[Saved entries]
(** A chain does not notice a change outside of it. *)
Lemma chain_upd (nx : nat -> link) (a : nat) (v : link) (l : list nat) :
  forall p, ~ In a l -> chain nx p l -> chain (upd nx a v) p l.
Proof.
  induction l as [|x l IH]; intros p Hn H; cbn in *; [exact H|].
  destruct H as [Hp Hc]. split; [exact Hp|].
  rewrite upd_other by tauto. apply IH; tauto.
Qed.

Lemma chain_not_stopped (nx : nat -> link) (p : link) (l : list nat) :
  chain nx p l -> p <> Stopped.
Proof. destruct l; cbn; [intros ->|intros [-> _]]; discriminate. Qed.

Lemma chain_null (nx : nat -> link) (p : link) (l : list nat) :
  chain nx p l -> (p = Null <-> l = []).
Proof.
  destruct l; cbn; [intros ->; tauto|].
  intros [-> _]. split; discriminate.
Qed.

Lemma remove_NoDup (a : nat) (l : list nat) :
  NoDup l -> NoDup (remove Nat.eq_dec a l).
Proof.
  induction 1 as [|x l Hx Hl IH]; cbn; [constructor|].
  destruct (Nat.eq_dec a x); [exact IH|].
  constructor; [|exact IH].
  intros Hin. apply in_remove in Hin. tauto.
Qed.

Lemma is_started_iff_listed_helper (st : state) (l : list nat) (a : nat) :
  represents st l ->
  (pbio_light_animation_is_started st a = true <-> In a l).
Proof.
  intros (Hc & Hd & Hs). unfold pbio_light_animation_is_started. split.
  - intros H. destruct (in_dec Nat.eq_dec a l) as [|Hn]; [assumption|].
    rewrite (Hs a Hn) in H. discriminate.
  - intros Hin.
    assert (G : forall l p, chain (next_animation st) p l -> In a l ->
                next_animation st a <> Stopped).
    { clear. induction l as [|x l IH]; intros p H Hin; cbn in *;
        [contradiction|].
      destruct H as [_ H]. destruct Hin as [->|Hin].
      - eapply chain_not_stopped. exact H.
      - eapply IH; eassumption. }
    rewrite link_eqb_neq; [reflexivity|].
    eapply G; eassumption.
Qed.
(* ===== verification/Prelude.v ===== *)
(** * Verification of the lwIP 1.3.0 stack of the Network Simulation Cradle

    The repository packages the ns-3.16 simulator with the Network Simulation
    Cradle (nsc-0.5.3), which runs real protocol stacks inside a simulation.
    This development models the one stack whose C code belongs to the cradle's
    own build and is small enough to be modelled whole: lwIP 1.3.0, under
    src/nsc-0.5.3/lwip-1.3.0/src/ (paths below are relative to it), in the
    configuration of include/lwip/lwipopts.h: no operating system (NO_SYS),
    the allocator of the C library, no alignment, a TCP_MSS of 1460, windows
    and send buffers of 63 KiB, TCP_QUEUE_OOSEQ, CALCULATE_EFF_SEND_MSS, a
    static buffer for fragmentation, and a 32-bit little-endian
    machine.

    ** The program and the files

    Data moves in chains of packet buffers (core/pbuf.c) that the allocator of
    nsc/support.c provides.  The driver hands a packet to ip_input
    (core/ipv4/ip.c), which checks it, asks core/ipv4/ip_frag.c to reassemble
    fragments, and gives it to raw sockets (core/raw.c), UDP (core/udp.c),
    TCP, ICMP (core/ipv4/icmp.c) or IGMP (core/ipv4/igmp.c).  TCP (core/tcp.c,
    tcp_in.c, tcp_out.c) keeps its connections in four linked lists of control
    blocks, each with queues of unsent, unacknowledged and out-of-order
    segments that point into packet buffers.  All of them checksum with
    core/ipv4/inet_chksum.c and send through ip.c, which picks an interface
    (ip_route, core/netif.c), writes the IP header, fragments and calls the
    driver.  Beside the stack itself stand three parts of the same library that
    it can be built with: the first-fit heap (core/mem.c), the ASN.1 coder of
    the SNMP agent (core/snmp/asn1_enc.c, asn1_dec.c), which works on the same
    packet buffers, and the serial line interface (netif/slipif.c).

    - Prelude: machine integers as [Z] with explicit wraps, the monad of
      computations over a state that may get stuck ([UB]: undefined behaviour,
      [NoFuel]: a loop that exceeds its bound), and weakest preconditions [wp]
      of total correctness.
    - Inet: core/ipv4/inet.c, byte order and dotted-quad addresses.
    - Checksum, InetChksum: core/ipv4/inet_chksum.c, over a range of bytes and
      over chains of buffers.
    - Heap: memory blocks as bytes, struct pbuf as records, malloc and free.
      The environment [h_env] decides whether the n-th malloc succeeds and
      what the new memory holds.
    - Pbuf: core/pbuf.c, every function; PbufSpec: the abstract packet
      ([packet h p ls d]: a chain of the pbufs [ls] that holds the bytes [d])
      and the contract of each operation; PbufProps: the properties.
    - Chains: linked lists in a map, shared by all lists of the stack.
    - Stack: the structures of netif.h, tcp.h, udp.h, raw.h, igmp.h and
      ip_frag.h and the globals as one record [stack]; objects that the code
      links by pointers are in maps keyed by location.  The class [Env] stands
      for the code outside the repository: the driver behind netif->output and
      the callbacks of the application, which may change the whole state.
    - Words: 8, 16 and 32-bit words in memory, read back and independent.
    - Ip: core/ipv4/ip_addr.c, the sending half of ip.c and ip_frag.c;
      IpProps: routing and broadcast addresses against their meaning.
    - TcpBase: the macros of include/lwip/tcp.h (sequence comparison, header
      access, TCP_REG, TCP_RMV) and the segment functions of tcp.c.
    - TcpOut: core/tcp_out.c; Tcp: core/tcp.c; TcpIn: core/tcp_in.c; every
      function of each.  The names are those of the code; a loop or a long
      branch is a definition of its own, and the manifest gives its lines.
    - Icmp, Igmp, Udp, Raw, Netif: core/ipv4/icmp.c, core/ipv4/igmp.c,
      core/udp.c, core/raw.c, core/netif.c, every function of each.
    - Reass: the receiving half of core/ipv4/ip_frag.c.  The fragments of a
      datagram are linked through a structure that the code writes over their
      IP headers; a pointer in memory is the number of its location.
    - IpIn: ip_input, which ties the protocols together.
    - Frame: what sending cannot touch, as the class [Keeps].
    - TcpArith, TcpSpec, TcpLists, TcpOptions, TcpProcess, TcpEnqueue, TcpAck,
      TcpRecv, TcpFaults, TcpTimers: the theorems on TCP.
    - IpOut: what ip_output_if puts on the wire, and that ip_input takes it.
    - TcpWire, TcpOutput: what tcp_output_segment makes of a segment, and the
      loop of tcp_output as turns between the queues and the driver.
    - IcmpProps, IpInProps, UdpProps, UdpBind: the theorems on those protocols.
    - ReassQueue: the queue of fragments as an abstract list of byte ranges
      laid over memory; ReassProps: placing a fragment; ReassInput: ip_reass.
    - Mem: core/mem.c, the first-fit heap, for any size, alignment and address
      of its array, with 16-bit sizes.  MemProps: the headers in memory as a
      list of blocks ([heap_is]); MemHeap, MemOps, MemUse: each operation as an
      operation on that list; MemClient: the contract with a client.
    - Octets: the octets of a chain by position, for code that walks a message
      octet by octet across buffers.
    - Asn1: core/snmp/asn1_enc.c and asn1_dec.c, every function; Asn1Props:
      decoding what was encoded.
    - Slipif: netif/slipif.c; the serial line of sio.h, which the platform
      provides, is the class [Sio].  SlipProps: the receiver reads what the
      sender wrote, of a line that obeys [SioOk].
    - PppFsm: netif/ppp/fsm.c, the automaton of the control protocols; what a
      protocol supplies is the class [FsmCallbacks], what the automaton relies
      on the class [Protocol].  FsmProps: the table of RFC 1661, the restart
      counter and the timer; PppPair: two automata and the channels between
      them.

    ** What the theorems show

    Byte order and addresses: htonl and ntohl are inverses and store the most
    significant byte first; inet_aton reads back what inet_ntoa prints, and
    what it accepts beyond that.  Checksums: the compiled summing routine is
    the ones'-complement sum of RFC 1071 for every length it can be given, the
    two optimised alternatives agree with it, a packet with its checksum in
    place verifies, and the transport checksum of a chain is that of its flat
    payload however it is cut; inet_chksum_pbuf is wrong on buffers of odd
    length.  Packet buffers: allocation with room for the headers, all or
    nothing; copying, truncating, concatenating and freeing chains in terms of
    abstract packets, with everything else untouched.  Routing and output:
    ip_route and ip_addr_isbroadcast against their declarative meaning; the
    datagram that ip_output_if hands to the driver, byte for byte, and that
    ip_input of the host it is addressed to accepts it.

    TCP: the control-block lists refine abstract lists, a lookup among the
    connections finds the first match and moves it to the front, tcp_bind
    refuses a port that is held with an address in common and tcp_new_port one
    that an active, TIME-WAIT or listening control block has; circular sequence comparison;
    the receive window follows what is delivered and read, without retracting
    the announced right edge outside CLOSE-WAIT; the congestion
    window grows by the right amount and does not wrap; the round-trip
    estimator is the exact integer filter; options are parsed as the grammar
    says; tcp_write cuts data into correct segments and tcp_send_ctrl queues a
    SYN or FIN; a reset is acted on only inside the window; and the
    transitions of the synchronised states, for every driver and application.
    What tcp_output sends: the segments at the front of the queue that fit both
    windows and that Nagle's algorithm lets go, each in a datagram with a valid
    checksum, and where they are queued afterwards.
    An acknowledgement releases exactly the segments it covers; a segment in
    order is delivered together with the queued segments that follow it, and
    rcv_nxt moves past them all; a connection in TIME-WAIT stays for two
    segment lifetimes and is then freed.

    IP input, UDP, ICMP: which datagrams ip_input drops, delivers or hands to
    reassembly; which interface takes them; which UDP control block gets a
    datagram, and which ephemeral port udp_bind finds; the incremental checksum
    of an echo reply.  Reassembly: what a fragment of a known datagram does to
    the queue of fragments, and the packet that a complete one becomes.

    The heap: mem_malloc is first fit, mem_free merges free neighbours,
    mem_realloc shrinks, mem_calloc clears but writes beyond the heap when its
    product wraps; and whatever a rule-abiding client does, its blocks stay
    aligned, disjoint and untouched, and no assertion fails.

    SNMP's coder: integers, unsigned integers and object identifiers are read
    back as they were written, wherever the buffers of the message end; a
    malformed identifier makes the decoder read past its end.  SLIP: a datagram
    sent over a faithful line is received as it was, for every content.

    PPP's automaton: every event in every state does to the outside, to the
    restart counter and to the state what the table of RFC 1661 says, but for
    three things: closing in Starting, a Code-Reject of a basic code, and a
    Terminate-Ack in Opened, which can leave a link there with the layers above
    it down ([termack_in_opened_hangs]); the restart timer is pending exactly while a request is outstanding and the layer above is
    told up and down in turn; a request that nobody answers is repeated as
    often as configured and then given up; and two automata, each of which
    acknowledges what the other asks for, come up, whatever the order of
    delivery.

    The error theorems give states in which the code as written loops for
    ever, reads freed memory or past a buffer, follows a null pointer or writes
    beyond the heap; [reassembly_overlooks_hole] and [ip_reass_use_after_free]
    are runs of reassembly in which a datagram with a hole is delivered and a
    freed one is read.

    ** Bounds and fuel

    A loop over linked objects gets one step more than there are live objects
    ([walk_fuel], [map_fuel], [pcbs_fuel]): running out of it means the links
    form a cycle, which the invariants exclude.  [parseopt_fuel] (256) is one
    more than the values of the u8_t counter that a terminating walk visits at
    most once each; [pool_fuel] (44) covers the buffers of a u16_t length;
    [enqueue_fuel] (178) exceeds the queue length at which tcp_enqueue gives
    up (176 buffers); [frag_fuel] (8192) covers a u16_t datagram in fragments
    of eight bytes; [udp_port_fuel] is one scan of the list per ephemeral port;
    [accept_walk] looks at one interface more than there are, since it starts
    with the one the packet came in on; [mem_fuel] is the size of the heap, of
    which every block takes some; [slipif_input] takes the number of octets it
    may read, of which the length of the coded frame is enough; the coder of
    ASN.1 loops over the bits of a 32-bit word or the u8_t length of an
    object identifier, and a length in the indefinite form is searched for no
    further than the longest message ([indefinite_fuel]).  Theorems about
    results say that the run is [Done], so they
    include termination.

    ** What is abstracted

    LWIP_ASSERT does not stop this build (LWIP_PLATFORM_ASSERT asserts the
    message string), so a failed assertion is recorded in the ghost field
    [h_asserts] and the run goes on.  Statistics counters, debug output and
    SNMP counters are not part of the state.  Pointers are locations with
    offsets, and what is freed is not allocated again under the same location,
    so that a use after free is a run that is stuck; no theorem depends on the
    numeric values of locations, except that those on
    reassembly ask that the numbers of the pbufs in the queue fit 32 bits.

    Modelled and not proved: the overlap trimming and the
    queueing of segments out of order in tcp_receive, the pure acknowledgement
    and the retransmissions that tcp_output places in front of the
    unacknowledged queue, segments in more than one buffer (tcp_write without
    copying) in tcp_output, the failure paths of tcp_enqueue and the merging of segments.  The C widths of
    the fields are kept by the wraps of each assignment; a theorem that needs
    them asks for them.

    Not modelled: memp.c (replaced by support.c in this build, as mem.c is), the
    variant of mem.c on top of it (MEM_USE_POOLS), the parts that lwipopts.h
    switches off (DHCP, DNS, AUTOIP, the messages and the MIB of SNMP, the
    sequential API, ARP, the protocols of PPP above its automaton and the loop
    interface), the C++ adapter
    sim_support.cpp, the other stacks, and the simulators around them. *)
From Stdlib Require Export ZArith Lia.
From stdpp Require Export base strings option gmap list.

* _What you need to do_:
Report every line above that has the string "past" in it.

* _Exercise result_:
    rcv_nxt moves past them all; a connection in TIME-WAIT stays for two
    malformed identifier makes the decoder read past its end.  SLIP: a datagram
    ever, reads freed memory or past a buffer, follows a null pointer or writes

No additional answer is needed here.